About a year ago, someone asked a question about terminology on the Biology Stack Exchange site: are the terms “bioinformatics” and “computational biology” synonyms, or do they refer to different things? My initial response was this.
I think this question is on topic here, although yes you would definitely get a lot of answers at BioStars. But consider this from the bioinformatics tag wiki on this site.
Bioinformatics is a broad field that interfaces a variety of life science disciplines (biology, genetics, biochemistry, biophysics, etc) with a variety of quantitative sciences (mathematics, statistics, computer science, engineering, etc). Bioinformatics techniques typically involve developing and applying software and algorithms to computationally intensive biological questions, such as those common in structural biology, genomics, sequence analysis, and systems biology.
Some scientists draw a distinction between the term bioinformatics and computational biology. While these areas indeed broad and diverse, these distinctions in terms are not consistent or well-defined.
Case in point: @GWW’s answer cites two different definitions, while another has already been suggested in response to his answer (as a comment). More definitions are sure to come from additional answers, comments, and edits. None of these definitions are necessarily wrong, but in the same way none are “right” as there is no objective way to determine which of the definitions is “better” than the others. If you were to ask 5 experts in the field, you are likely to get 5 different definitions.
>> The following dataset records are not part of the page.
(* ===== verification/ForkProps.v ===== *)
(** * Properties of user-level fork

    What lib/fork.c promises to programs, on top of the kernel's system
    calls: fork copies the parent, copy-on-write pages are private on the
    first write, and the page-fault handler is invisible. *)

From S2P Require Import Prelude Console Mmu KState KWp Pmap PmapInv PmapSpec PmapDir PmapOps VMem Env EnvFree KInv.
From S2P Require Import SchedProofs EnvProofs UserMem Demo Syscall SyscallProofs SyscallSafe Trap TrapProofs Machine KernProps.
From S2P Require Import ULib ULibProofs ForkProofs ForkSpec.

(** ** The small machine *)

Lemma demo_at_user : at_user 0 demo_user.
Proof. split; [exact demo_in_user|]. exists (demo_env 0). unfold demo_user. cbn [envs set_kernel_lock]. by rewrite demo_lookup. Qed.

Lemma demo_mapping f x : user_vpn x →
  mapping (<[3 * 1024 := 4 * 4096 + f]> demo_phys) 2 x = if decide (x = 2048) then mapping (<[3 * 1024 := 4 * 4096 + f]> demo_phys) 2 2048 else None.
Proof.
  intros Hx. case_decide as Hd; [by rewrite Hd|]. unfold user_vpn in Hx. unfold mapping, demo_phys. change (PDX UVPT) with 957.
  assert (Hdiv : x / 1024 ≠ 957) by mlia. destruct (decide (x / 1024 = 2)) as [E|E].
  - rewrite E, (word_insert_ne _ (3 * 1024)), (word_insert_ne _ (3 * 1024)), word_insert_eq by lia. cbn [present].
    change (present (3 * 4096 + 7)) with true. change (PGNUM (3 * 4096 + 7)) with 3. cbv iota.
    rewrite !word_insert_ne by mlia. done.
  - rewrite !word_insert_ne by mlia. done.
Qed.

Lemma demo_phys_same : <[3 * 1024 := 4 * 4096 + 7]> demo_phys = demo_phys.
Proof. unfold demo_phys. by rewrite insert_insert_eq. Qed.

Lemma demo_aspace x : user_vpn x → aspace demo_user 0 x = if decide (x = 2048) then Some (4, 7) else None.
Proof.
  intros Hx. unfold aspace, demo_user. cbn [envs set_kernel_lock phys]. rewrite demo_lookup, decide_True by lia.
  change (env_dir (demo_env 0)) with 2. change (phys demo) with demo_phys. rewrite <- demo_phys_same, demo_mapping by done.
  case_decide; [|done]. vm_compute. reflexivity.
Qed.

Lemma demo_room : room 4 demo_user.
Proof.
  intros p k. cbn. unfold demo_pages. rewrite !lookup_insert_Some. unfold demo_pages0. rewrite lookup_tabulate.
  intros [[_ <-]|[_ [[_ <-]|[_ [[_ <-]|[_ Hk]]]]]]; [done..|]. case_decide; [|done]. injection Hk as <-.
  cbn. unfold demo_ext0. case_decide; lia.
Qed.

Lemma demo_forkable : forkable 0 1 demo_user.
Proof.
  split; [exact demo_at_user| |].
  - intros x p f Hx. rewrite demo_aspace by by apply image_vpn. case_decide; [|done]. by intros [= <- <-].
  - intros l Hnd Hl.
    assert (H : ∀ x, x ∈ l → x = 2048).
    { intros x Hx. destruct (Hl x Hx) as [Hi Hs]. rewrite demo_aspace in Hs by by apply image_vpn. case_decide; [done|by destruct Hs]. }
    destruct l as [|a [|b l]]; [cbn; lia..|]. apply NoDup_cons in Hnd as [Hnd _]. destruct Hnd.
    rewrite (H a), (H b) by (rewrite !elem_of_cons; auto). left.
Qed.

(** A program that has not forked before. *)
Definition demo_process : UState := {| kern := demo_user; _pgfault_handler := 0; thisenv := 0 |}.

(** ** fork *)

(** C4: fork either fails (-E_NO_MEM, or a panic when the handler or the new
    environment cannot be set up), or creates a child: a free slot becomes a
    runnable environment with the parent's registers, result 0 and the fault
    upcall; the child sees, at every address between UTEXT and USTACKTOP, what
    the parent saw; its exception stack is a fresh zero page that nobody else
    maps and nothing else is mapped; pages that are not shared on purpose are
    writable on neither side; and in every case no environment's memory
    contents change, the parent's exception stack excepted. *)
Theorem fork_correct frame cr2 eflags handler upcall c n u :
  Z.land eflags FL_IF = 0 → Z.land (tf_cs frame) 3 = 3 → 0 ≤ upcall < 4294967296 →
  forkable c n (kern u) → room (2 * n + 2) (kern u) → thisenv u = c →
  (∃ r s', fork frame cr2 eflags handler upcall u = Ok r (set_handler handler s' u) ∧ at_user c s' ∧
     fork_result frame upcall c (kern u) r s') ∨
  (∃ r u', fork frame cr2 eflags handler upcall u = Stop r u' ∧ fork_stopped c (kern u) r (kern u')).
Proof.
  intros Hfl Hcs Hup Hf Hroom Ht.
  destruct (wp_runs _ _ _ _ (fork_spec (cr2 := cr2) (handler := handler) Hfl Hcs Hup c n u Hf Hroom Ht)) as [(r & u' & Hrun & s' & -> & H)|H]; [left; by exists r, s'|by right].
Qed.

Lemma fork_correct_witness :
  (∃ r s', fork demo_frame 0 0 0x800100 0x800200 demo_process = Ok r (set_handler 0x800100 s' demo_process) ∧ at_user 0 s' ∧
     fork_result demo_frame 0x800200 0 demo_user r s') ∨
  (∃ r u', fork demo_frame 0 0 0x800100 0x800200 demo_process = Stop r u' ∧ fork_stopped 0 demo_user r (kern u')).
Proof. apply (fork_correct demo_frame 0 0 0x800100 0x800200 0 1 demo_process); [done|done|done|exact demo_forkable|exact demo_room|done]. Defined.

(** ** Copy on write *)

(** The small machine with its page copy-on-write. *)
Definition demo_cow : KState := set_phys (<[3 * 1024 := 4 * 4096 + cow_perm]> demo_phys) demo_user.
Definition demo_cow_process : UState := {| kern := demo_cow; _pgfault_handler := 0x800100; thisenv := 0 |}.

Lemma demo_cow_core : kcore {[2]} {[3]} demo_ext [5; 6; 7] (range 1 1024) demo_cow.
Proof.
  assert (Hw : 3 * 1024 ∈ tslots {[3]}) by (rewrite elem_of_tslots; set_solver).
  apply (kcore_frame {[2]} {[3]} {[3]} demo_ext [5; 6; 7] [5; 6; 7] (range 1 1024) demo_user demo_cow demo_user_core); [done| |].
  - assert (Hword : word demo_phys (3 * 1024) = 4 * 4096 + 7) by (unfold demo_phys; apply word_insert_eq).
    apply (minv_set_perm {[2]} {[3]} demo_ext [5; 6; 7] 8 demo_phys demo_pages (Some 5) (3 * 1024) (4 * 4096 + cow_perm) demo_minv);
      [apply slots_split; by right|rewrite Hword; reflexivity|reflexivity|rewrite Hword; reflexivity|vm_compute; split; [discriminate|reflexivity]|].
    intros Hd. by destruct (slots_not_both {[2]} {[3]} (3 * 1024) ltac:(set_solver) Hd Hw).
  - intros w Hwn _. cbn. rewrite word_insert_ne; [done|]. intros <-. apply Hwn, slots_split. by right.
Qed.

Lemma demo_cow_at : at_user 0 demo_cow.
Proof.
  destruct demo_at_user as [[_ Hcur Hon Hrel Hst] Hrun]. split; [split; [|done..]|done]. do 5 eexists. exact demo_cow_core.
Qed.

Lemma demo_cow_aspace : aspace demo_cow 0 2048 = Some (4, cow_perm).
Proof.
  unfold aspace, demo_cow, demo_user. cbn [envs set_kernel_lock set_phys phys]. rewrite demo_lookup, decide_True by lia.
  change (env_dir (demo_env 0)) with 2. vm_compute. reflexivity.
Qed.

Lemma demo_cow_room : room 3 demo_cow.
Proof. intros p k Hk. pose proof (demo_room p k Hk). lia. Qed.

(** The three free pages of the small machine are enough for the handler. *)
Definition finishes {S R A} (o : outcome S R A) : bool := match o with Ok _ _ => true | Stop _ _ => false end.

Lemma demo_pgfault_runs : finishes (pgfault demo_frame 0 0 0x800010 7 demo_cow_process) = true.
Proof. vm_compute. reflexivity. Qed.
Lemma demo_cow_store_runs : finishes (cow_store demo_frame 0 0 0x800010 42 demo_cow_process) = true.
Proof. vm_compute. reflexivity. Qed.

(** C6: the page-fault handler on a write to a copy-on-write page either
    panics for lack of memory or gives the process a page of its own at that
    address, writable and mapped nowhere else before; in both cases every
    environment sees exactly the memory it saw before, the handler's scratch
    page excepted. *)
Theorem pgfault_correct frame cr2 eflags c u va err p f :
  Z.land eflags FL_IF = 0 → Z.land (tf_cs frame) 3 = 3 → at_user c (kern u) → room 3 (kern u) → 0 ≤ va < UTOP →
  PGNUM va ≠ tmp → aspace (kern u) c (PGNUM va) = Some (p, f) → has PTE_U f = true → has PTE_COW f = true → has FEC_WR err = true →
  (∃ s', pgfault frame cr2 eflags va err u = Ok tt (set_kern s' u) ∧ cow_resolved c (PGNUM va) (kern u) s') ∨
  (∃ r s', pgfault frame cr2 eflags va err u = Stop r (set_kern s' u) ∧ cow_failed c (kern u) r s').
Proof.
  intros Hfl Hcs Hau Hroom Hva Hne Ha HU HC HW.
  destruct (wp_runs _ _ _ _ (pgfault_spec (cr2 := cr2) Hfl Hcs c u va err p f Hau Hroom Hva Hne Ha HU HC HW))
    as [([] & u' & Hrun & s' & -> & H)|(r & u' & Hrun & s' & -> & H)]; [left; by exists s'|right; by exists r, s'].
Qed.

Lemma pgfault_correct_witness :
  ∃ s', pgfault demo_frame 0 0 0x800010 7 demo_cow_process = Ok tt (set_kern s' demo_cow_process) ∧ cow_resolved 0 2048 demo_cow s'.
Proof.
  destruct (pgfault_correct demo_frame 0 0 0 demo_cow_process 0x800010 7 4 cow_perm) as [H|(r & s' & Hrun & _)];
    [done|done|exact demo_cow_at|exact demo_cow_room|done|done|exact demo_cow_aspace|done|done|done|exact H|].
  pose proof demo_pgfault_runs as Hok. rewrite Hrun in Hok. discriminate Hok.
Defined.

(** C5: a store to a copy-on-write page, with the fault it causes handled
    by pgfault and the store repeated, ends with the word written for the
    storing environment and with every other word of every environment as
    before: parent and child do not see each other's writes.  It can only
    fail by the handler's panic when memory is exhausted. *)
Theorem cow_store_private frame cr2 eflags c u va v p f :
  Z.land eflags FL_IF = 0 → Z.land (tf_cs frame) 3 = 3 → at_user c (kern u) → room 3 (kern u) → 0 ≤ va < UTOP → va `mod` 4 = 0 →
  PGNUM va ≠ tmp → aspace (kern u) c (PGNUM va) = Some (p, f) → has PTE_U f = true → has PTE_COW f = true → has PTE_W f = false →
  (∃ s', cow_store frame cr2 eflags va v u = Ok tt (set_kern s' u) ∧ stored c va v (kern u) s') ∨
  (∃ r s', cow_store frame cr2 eflags va v u = Stop r (set_kern s' u) ∧ cow_failed c (kern u) r s').
Proof.
  intros Hfl Hcs Hau Hroom Hva Hal Hne Ha HU HC HW.
  destruct (wp_runs _ _ _ _ (cow_store_spec frame cr2 eflags c u va v p f Hfl Hcs Hau Hroom Hva Hal Hne Ha HU HC HW))
    as [([] & u' & Hrun & s' & -> & H)|(r & u' & Hrun & s' & -> & H)]; [left; by exists s'|right; by exists r, s'].
Qed.

Lemma cow_store_private_witness :
  ∃ s', cow_store demo_frame 0 0 0x800010 42 demo_cow_process = Ok tt (set_kern s' demo_cow_process) ∧ stored 0 0x800010 42 demo_cow s'.
Proof.
  destruct (cow_store_private demo_frame 0 0 0 demo_cow_process 0x800010 42 4 cow_perm) as [H|(r & s' & Hrun & _)];
    [done|done|exact demo_cow_at|exact demo_cow_room|done|done|done|exact demo_cow_aspace|done|done|done|exact H|].
  pose proof demo_cow_store_runs as Hok. rewrite Hrun in Hok. discriminate Hok.
Defined.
I still stand by this answer, but when the same topic came up on Twitter recently, Luis Pedro Coelho made an excellent point. He pointed out that while there is no unanymous consensus on the issue, the focus of the top-ranked journals in those fields is telling: Oxford’s Bioinformatics is definitely focused on the informatics side, while PLoS Computational Biology is definitely focused on biology. While this doesn’t change the fact that some will disagree on definitions, which types of articles are published in which journals do have a significant influence on how scientists view these fields.